The digital banking market is growing at an exponential rate no doubt. Revolut now has over 12m customers in Europe and its recent funding round has given the company a valuation of £5.5 billion. Monzo says they are scooping up about 55,000 new customers on a weekly basis, and Berlin-based N26 with 3.5million users, hopes to eventually reach 70million customers, which would make it bigger than Deutsche Bank, RBS or Barclays according to the Financial Times. If Revolut ever launches an IPO at their $20 billion price tag as the company CEO, Nikolay Storonsky has said, it would be the seventh biggest IPO ever in stock market history.

Despite its growth speed and scale, many of Revolut’s customers do not consider it as a full-service bank. Its major shortfall being that it is currently unable to write loans. Monzo however, has increasingly over the past months attempted to transform into a traditional bank, giving out overdrafts and short-term loans. But scale and speed have yet to make the challenger banks viable opponents against high street.

High street takes the lead in terms of exclusivity. While only a very small portion of digital bank account holders (6.2% in the case of Monzo) are exclusive to digital banks, over 80% of traditional bank users are exclusive to traditional banks. But still the challenger banks are a force to reckon with as they continue to disrupt the market.
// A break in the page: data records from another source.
Lemma part_bounds : vs < e <= ve.
Proof. unfold e. rewrite floor_slot. pose proof (slot_spec I vs). lia. Qed.
Lemma part_slot a : vs <= a < e -> slot I a = slot I vs.
Proof. unfold e. rewrite floor_slot. intros Ha. apply slot_unique. pose proof (slot_spec I vs). lia. Qed.
Lemma part_next : e < ve -> e = (slot I vs + 1) * entry_size I /\ slot I e = slot I vs + 1 /\ table_index I e = table_index I vs + 1.
Proof.
  intros L. assert (e = (slot I vs + 1) * entry_size I) as E by (unfold e in *; rewrite floor_slot in *; lia).
  pose proof (entry_size_pos I) as P. assert (slot I e = slot I vs + 1) as S by (apply slot_unique; rewrite E; lia).
  split; [done|]. split; [done|]. rewrite !index_slot, S.
  pose proof (slot_mono I e (ve - 1) ltac:(lia)) as Mo. rewrite !slot_S in Hs.
  pose proof (Z.div_le_mono (slot I vs + 1) (slot I (ve - 1)) 512 ltac:(lia) ltac:(lia)) as Q1.
  pose proof (Z.div_le_mono (slot I vs) (slot I vs + 1) 512 ltac:(lia) ltac:(lia)) as Q2.
  pose proof (Z.div_mod (slot I vs) 512 ltac:(lia)). pose proof (Z.div_mod (slot I vs + 1) 512 ltac:(lia)). lia.
Qed.
End part.

(** ** Empty tables *)

Lemma empty_lookup i : (i < 512)%nat -> empty_table !! i = Some Absent.
Proof. intros. by apply lookup_replicate_2. Qed.
Lemma empty_at I a : empty_table !! Z.to_nat (table_index I a) = Some Absent.
Proof. apply empty_lookup. pose proof (table_index_bound I a). lia. Qed.
Lemma walk_empty I a : walk I empty_table a = None.
Proof. destruct I; [done|]. cbn [walk]. by rewrite empty_at. Qed.
Lemma clear_empty I Lowest a : clear (S I) Lowest empty_table a.
Proof. cbn [clear]. by rewrite empty_at. Qed.
Lemma full_empty I : full_tables I empty_table.
Proof. destruct I; [done|]. split; [apply length_replicate|]. intros i t' E. by apply lookup_replicate_1 in E as [E _]. Qed.

(** ** Mapping a range *)

Lemma entry_size_divide J I : (J <= I)%nat -> (entry_size J | entry_size I).
Proof. intros H. exists (2 ^ (Z.of_nat (I - J) * 9)). rewrite !entry_size_eq, <- Z.pow_add_r by lia. f_equal. lia. Qed.
Lemma page_of_eq phys : 0 <= phys < 2 ^ 52 -> phys mod 4096 = 0 -> page_of phys * 4096 = phys.
Proof.
  intros H A. unfold page_of. rewrite land_low, Z.shiftr_div_pow2 by lia. change (2 ^ 12) with 4096.
  rewrite Z.mod_small; [pose proof (Z.div_mod phys 4096 ltac:(lia)); lia|].
  split; [apply Z.div_pos; lia|apply Z.div_lt_upper_bound; lia].
Qed.

Section mapping.
Context (Lowest : nat) (HL : (1 <= Lowest)%nat).

(** What is asked of a range that is to be mapped to the addresses from [phys] on: it is
    in one table of level [I], nothing is mapped there, and at each level the virtual and
    the physical addresses are at the same place of an entry, or there is but one entry. *)
Record mappable (I : nat) (t : list entry) (vs ve phys : Z) : Prop := mkMappable {
  mp_range : 0 <= vs < ve;
  mp_top : ve < 2 ^ 64;
  mp_slot : slot (S I) vs = slot (S I) (ve - 1);
  mp_vs : vs mod entry_size Lowest = 0;
  mp_ve : ve mod entry_size Lowest = 0;
  mp_aligned : phys mod entry_size Lowest = 0;
  mp_phys : 0 <= phys /\ phys + (ve - vs) <= 2 ^ 52;
  mp_levels : forall J, (Lowest <= J <= I)%nat -> (vs - phys) mod entry_size J = 0 \/ slot J vs = slot J (ve - 1);
  mp_full : full_tables I t;
  mp_clear : forall a, vs <= a < ve -> clear I Lowest t a }.

Definition mapped (I : nat) (t t' : list entry) (vs ve phys : Z) : Prop :=
  full_tables I t' /\
  forall a, slot (S I) a = slot (S I) vs -> walk I t' a = if (vs <=? a) && (a <? ve) then Some (phys + (a - vs)) else walk I t a.

Section step.
Context (I' : nat) (t : list entry) (vs ve phys : Z) (HI : (Lowest <= S I' <= 4)%nat).
Context (Hm : mappable (S I') t vs ve phys).
Let I := S I'.
Let e := Z.min (floor I vs + entry_size I) ve.

Lemma step_bounds : vs < e <= ve.
Proof. destruct Hm. apply part_bounds. lia. Qed.
Lemma step_end_aligned : e mod entry_size Lowest = 0.
Proof.
  destruct Hm as [R T S V W]. unfold e. rewrite floor_slot. destruct (Z.min_spec (slot I vs * entry_size I + entry_size I) ve) as [[_ ->]|[_ ->]]; [|done].
  pose proof (entry_size_pos Lowest). apply Z.mod_divide; [lia|].
  apply Z.divide_add_r; [apply Z.divide_mul_r|]; apply entry_size_divide; unfold I; lia.
Qed.
Lemma step_same_slot : e < ve -> (vs - phys) mod entry_size I = 0.
Proof.
  destruct Hm as [R T S V W A P L]. intros H. destruct (L I) as [E|E]; [unfold I; lia|done|]. exfalso.
  destruct (part_next I vs ve S H) as (_ & E' & _). pose proof (slot_mono I e (ve - 1) ltac:(lia)). fold e in E'. lia.
Qed.
Lemma step_phys : e < ve -> Z.land (u64 (phys + entry_size I)) (not64 (entry_size I - 1)) = phys + (e - vs).
Proof.
  intros H. pose proof (step_same_slot H) as E. destruct Hm as [R T S V W A P L].
  pose proof (entry_size_pos I). pose proof (entry_size_le I ltac:(unfold I; lia)).
  rewrite u64_id by (unfold is_u64; lia). rewrite mask_floor by (first [unfold I; lia | unfold is_u64; lia]).
  destruct (part_next I vs ve S H) as (Ee & _). fold e in Ee. rewrite Ee.
  unfold floor. rewrite <- (Z.mul_1_l (entry_size I)) at 2. rewrite Z_mod_plus_full.
  assert (phys mod entry_size I = vs mod entry_size I) as ->.
  { apply Z.mod_divide in E as [k E]; [|lia]. replace vs with (phys + k * entry_size I) by lia. by rewrite Z_mod_plus_full. }
  pose proof (floor_slot I vs) as F. unfold floor in F. lia.
Qed.

(** The entry of the range's first address, and what becomes of the other entries. *)
Lemma step_index a : vs <= a < e -> table_index I a = table_index I vs.
Proof. intros H. rewrite !index_slot. by rewrite (part_slot I vs ve). Qed.
Lemma step_other a : slot (S I) a = slot (S I) vs -> ~ vs <= a < e -> e <= a -> a < ve -> table_index I a <> table_index I vs.
Proof.
  intros Hs _ H1 H2 E. apply (index_same I a vs Hs) in E. destruct Hm as [R T S V W A P L].
  destruct (part_next I vs ve S) as (_ & E' & _); [fold e; lia|]. pose proof (slot_mono I e a ltac:(lia)). fold e in E'. lia.
Qed.
Lemma slot_between a : vs <= a < ve -> slot (S I) a = slot (S I) vs.
Proof. destruct Hm. intros. pose proof (slot_mono (S I) vs a). pose proof (slot_mono (S I) a (ve - 1)). unfold I in *. lia. Qed.

Lemma step_next x :
  (forall t', x = Table t' -> full_tables I' t') -> e < ve ->
  mappable I (<[Z.to_nat (table_index I vs) := x]> t) e ve (phys + (e - vs)).
Proof.
  intros Hx H. pose proof step_bounds as B. pose proof (step_same_slot H) as SS. pose proof step_end_aligned as EA. destruct Hm as [R T S V W A P L F C].
  pose proof (entry_size_pos Lowest). split; try done; try lia.
  - etrans; [apply slot_between; lia|exact S].
  - apply Z.mod_divide in EA, A, V; [|lia..]. apply Z.mod_divide; [lia|]. apply Z.divide_add_r; [done|]. by apply Z.divide_sub_r.
  - intros J HJ. replace (e - (phys + (e - vs))) with (vs - phys) by lia.
    left. apply Z.mod_divide; [pose proof (entry_size_pos J); lia|]. apply Z.mod_divide in SS; [|pose proof (entry_size_pos I); lia].
    etrans; [|exact SS]. apply entry_size_divide. lia.
  - destruct F as [F1 F2]. split; [by rewrite length_insert|]. intros i t' E.
    destruct (decide (i = Z.to_nat (table_index I vs))) as [->|N].
    + rewrite list_lookup_insert_eq in E by (pose proof (table_index_bound I vs); lia). naive_solver.
    + rewrite list_lookup_insert_ne in E by done. by eapply F2.
  - intros a Ha. specialize (C a ltac:(lia)). cbn [clear] in C. fold I in C. change (clear (Datatypes.S I') Lowest (<[Z.to_nat (table_index I vs) := x]> t) a). cbn [clear]. fold I.
    rewrite list_lookup_insert_ne; [done|]. intros E. pose proof (table_index_bound I vs). pose proof (table_index_bound I a).
    apply (step_other a); [by apply slot_between; lia|lia|lia|lia|lia].
Qed.

(** The part of the range in one entry, for the table below. *)
Lemma step_down t1 :
  (Lowest < I)%nat -> t !! Z.to_nat (table_index I vs) = Some (Table t1) \/ t !! Z.to_nat (table_index I vs) = Some Absent /\ t1 = empty_table ->
  mappable I' t1 vs e phys.
Proof.
  intros HI' Ht. pose proof step_bounds as B. pose proof step_end_aligned as EA. pose proof step_index as SI. destruct Hm as [R T S V W A P L F C].
  split; try done; try lia.
  - symmetry. apply (part_slot I vs ve). fold e. lia.
  - intros J HJ. destruct (L J) as [E|E]; [lia|by left|right]. pose proof (slot_mono J vs (e - 1) ltac:(lia)). pose proof (slot_mono J (e - 1) (ve - 1) ltac:(lia)). lia.
  - destruct F as [F1 F2]. destruct Ht as [Ht|[_ ->]]; [by eapply F2|apply full_empty].
  - intros a Ha. specialize (C a ltac:(lia)). cbn [clear] in C. fold I in C. rewrite SI in C by lia.
    destruct Ht as [Ht|[Ht ->]]; rewrite Ht in C; [by destruct C|].
    destruct I' as [|k]; [unfold I in HI'; lia|apply clear_empty].
Qed.
(** An entry at the lowest level maps its whole range. *)
Lemma step_page a : Lowest = I -> slot I a = slot I vs -> vs <= a < e /\ page_of phys * 4096 + a mod entry_size I = phys + (a - vs).
Proof.
  intros EL Sa. pose proof step_bounds as B. pose proof step_end_aligned as EA. destruct Hm as [R T S V W A P L F C].
  pose proof (entry_size_pos I) as Pos. rewrite EL in *.
  assert (vs = slot I vs * entry_size I) as Ev by (rewrite <- floor_slot; unfold floor; lia).
  pose proof (slot_spec I a) as Sp. rewrite Sa in Sp.
  assert (e = vs + entry_size I) as Ee.
  { unfold e. rewrite floor_slot, <- Ev. apply Z.min_l. apply Z.mod_divide in W as [k W]; [|lia].
    rewrite W, Ev in *. assert (slot I vs < k) by nia. nia. }
  split; [lia|]. rewrite page_of_eq; [|lia|].
  - pose proof (floor_slot I a) as Fa. unfold floor in Fa. rewrite Sa in Fa. lia.
  - apply Z.mod_divide in A; [|lia]. apply Z.mod_divide; [lia|]. etrans; [|exact A].
    change 4096 with (2 ^ (Z.of_nat 1 * 9 + 3)). rewrite <- entry_size_eq. apply entry_size_divide. unfold I. lia.
Qed.

(** What an entry leads to. *)
Definition through (x : entry) (a : Z) : option Z :=
  match x with Absent => None | Page p => Some (p * 4096 + a mod entry_size I) | Table t' => walk I' t' a end.
Lemma walk_entry u x a : u !! Z.to_nat (table_index I a) = Some x -> walk I u a = through x a.
Proof. intros E. change (walk (S I') u a = through x a). cbn [walk]. fold I. rewrite E. by destruct x. Qed.
Lemma step_insert x y :
  t !! Z.to_nat (table_index I vs) = Some x ->
  (forall a, slot I a = slot I vs -> through y a = if (vs <=? a) && (a <? e) then Some (phys + (a - vs)) else through x a) ->
  forall a, slot (S I) a = slot (S I) vs ->
  walk I (<[Z.to_nat (table_index I vs) := y]> t) a = if (vs <=? a) && (a <? e) then Some (phys + (a - vs)) else walk I t a.
Proof.
  intros Hx Hy a Ha. pose proof (table_index_bound I vs). pose proof (table_index_bound I a). pose proof (mp_full _ _ _ _ _ Hm) as [Len _].
  destruct (Z.eq_dec (table_index I a) (table_index I vs)) as [E|N].
  - rewrite (walk_entry _ y), (walk_entry t x), Hy; [done|by apply index_same|by rewrite E|].
    rewrite E. apply list_lookup_insert_eq. lia.
  - destruct (t !! Z.to_nat (table_index I a)) as [z|] eqn:Ez; [|apply lookup_ge_None in Ez; lia].
    rewrite (walk_entry _ z), (walk_entry t z); [|done|rewrite list_lookup_insert_ne; [done|lia]].
    destruct (Z.leb_spec vs a), (Z.ltb_spec a e); cbn; try done. destruct N. apply step_index. lia.
Qed.
End step.

Section loop.
Context (I' : nat) (ve : Z) (down : list entry -> Z -> Z -> Z -> res (list entry)).
Context (HI : (Lowest <= S I' <= 4)%nat).
Context (Hdown : (Lowest < S I')%nat -> forall t vs e phys, mappable I' t vs e phys -> exists t', down t vs e phys = Ok t' /\ mapped I' t t' vs e phys).

(** One round of the loop: the entry of the first address is filled. *)
Lemma entry_loop_step t vs phys fuel (idx := Z.to_nat (table_index (S I') vs)) (e := Z.min (floor (S I') vs + entry_size (S I')) ve) :
  mappable (S I') t vs ve phys ->
  exists y, (forall t', y = Table t' -> full_tables I' t')
    /\ entry_loop (S I') (S I' =? Lowest)%nat down (S fuel) idx t vs ve phys
       = entry_loop (S I') (S I' =? Lowest)%nat down fuel (S idx) (<[idx := y]> t) e ve
           (Z.land (u64 (phys + entry_size (S I'))) (not64 (entry_size (S I') - 1)))
    /\ forall a, slot (S (S I')) a = slot (S (S I')) vs ->
       walk (S I') (<[idx := y]> t) a = if (vs <=? a) && (a <? e) then Some (phys + (a - vs)) else walk (S I') t a.
Proof.
  intros Hm. pose proof (table_index_bound (S I') vs) as Bi. pose proof (mp_full _ _ _ _ _ Hm) as [Len _].
  pose proof (step_bounds I' t vs ve phys HI Hm) as B. fold e in B. pose proof Hm as [R T _ _ _ _ _ _ _ C].
  specialize (C vs ltac:(lia)). cbn [clear] in C. fold idx in C.
  destruct (t !! idx) as [x|] eqn:Ex; [|done].
  cbn [entry_loop]. rewrite (proj2 (Z.ltb_lt vs ve)) by lia. rewrite Ex, next_end_eq by lia. fold e.
  destruct (Nat.eqb_spec (S I') Lowest) as [EL|NL].
  - destruct x as [| |t1]; [|done|lia]. exists (Page (page_of phys)). split; [done|]. split; [done|].
    apply (step_insert I' t vs ve phys HI Hm Absent); [done|]. intros a Sa. cbn [through].
    destruct (step_page I' t vs ve phys HI Hm a) as [Ba E]; [done|done|]. rewrite E. fold e in Ba |- *.
    by rewrite (proj2 (Z.leb_le vs a)), (proj2 (Z.ltb_lt a e)) by lia.
  - set (t1 := match x with Table t1 => t1 | _ => empty_table end).
    assert (t !! idx = Some (Table t1) \/ t !! idx = Some Absent /\ t1 = empty_table) as Ht by (destruct x; [by right|done|by left]).
    destruct (Hdown ltac:(lia) t1 vs e phys) as (t2 & Ed & F2 & W2); [by apply (step_down I' t vs ve phys HI Hm); [lia|]|].
    exists (Table t2). split; [by intros ? [= <-]|]. split.
    { destruct x; [|done|]; unfold t1 in Ed; by rewrite Ed. }
    apply (step_insert I' t vs ve phys HI Hm x); [done|]. intros a Sa. cbn [through]. rewrite W2 by done. fold e.
    destruct (_ && _); [done|]. unfold t1 in *. destruct x; [apply walk_empty|done|done].
Qed.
A 2019 survey in the UK showed two thirds of banking customers plan to convert fully to a digital bank in future. Users have for five years in a row rated digital banking services as their best and most desired feature in their choice of a bank. The survey further revealed that the range of digital services was even more important to some respondents than security. (source: https://www.finder.com/uk/digital-banking-statistics)

For many traditional bankers, the very features that attract them to digital banking services are the same features that make them reluctant to fully transition to online banking. Patrick J Allen explains that cash offers a certain level of freedom and privacy that will be difficult to maintain with full digital banking processes because governments can access these data and exert more control on the people.

 It has only been a few years since the world was confronted with the possibility of cashless transactions within the banking industry. Today, the need for contactless transactions is even stronger as the corona virus pandemic forces the world to adapt to enduring social distancing measures. Despite gaining valuations higher than many established banks, the “neobanks” are all less than five years old. As Christophe Cauvy wrote to the FT “the jury is out, but scale is not the only success factor.”